> [Supplied entries]:
=== Section Start ===

(** * Sandbox orchestrator: sessions and droplet lifecycle

    A shallow embedding of [app/auth.py], [app/droplet.py] and the
    network-config endpoint of [app/main.py], with the properties the
    design document states about them.

    - [Clock]: naive UTC datetimes, [isoformat] and the string order the
      session code compares timestamps with.
    - [Auth]: the session store ([sessions.json]) and its operations.
    - [Py]: the fragment of JSON values and of Python's dynamic
      operations ([dict.get], truthiness, subscripts) the droplet manager
      uses on provider responses.
    - [Droplet]: [DropletManager] over an arbitrary provider, with the
      log of the requests it issues.
    - [Main]: [update_network_config]. *)

From Stdlib Require Import ZArith Lia Bool List String Ascii.
From stdpp Require Import gmap strings list fin_maps pretty.

Open Scope string_scope.

(* ===================================================================== *)
(** ** Clock: [datetime], [isoformat], [timedelta(hours=...)]            *)
(* ===================================================================== *)

Module Clock.
Local Open Scope N_scope.

(** A naive [datetime.datetime], as [datetime.utcnow()] returns it. *)
Record datetime := mk_datetime {
  year : N; month : N; day : N;
  hour : N; minute : N; second : N; microsecond : N
}.

Definition is_leap (y : N) : bool :=
  (y mod 4 =? 0)%N && (negb (y mod 100 =? 0)%N || (y mod 400 =? 0)%N).

Definition days_in_month (y m : N) : N :=
  (match m with
   | 2 => if is_leap y then 29 else 28
   | 4 | 6 | 9 | 11 => 30
   | _ => 31
   end)%N.

Definition MINYEAR : N := 1.
Definition MAXYEAR : N := 9999.

(** The range checks of the [datetime] constructor. *)
Definition datetime_ok (d : datetime) : bool :=
  (MINYEAR <=? year d)%N && (year d <=? MAXYEAR)%N &&
  (1 <=? month d)%N && (month d <=? 12)%N &&
  (1 <=? day d)%N && (day d <=? days_in_month (year d) (month d))%N &&
  (hour d <? 24)%N && (minute d <? 60)%N && (second d <? 60)%N &&
  (microsecond d <? 1000000)%N.

(** *** [isoformat] *)

Definition digit (n : N) : ascii := ascii_of_N (48 + n).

=== Section End ===

> [How to complete this task]: Copy out each line from the preceding entries that mentions the word "Clock".

> [Output for this task]:
    - [Clock]: naive UTC datetimes, [isoformat] and the string order the
(** ** Clock: [datetime], [isoformat], [timedelta(hours=...)]            *)
Module Clock.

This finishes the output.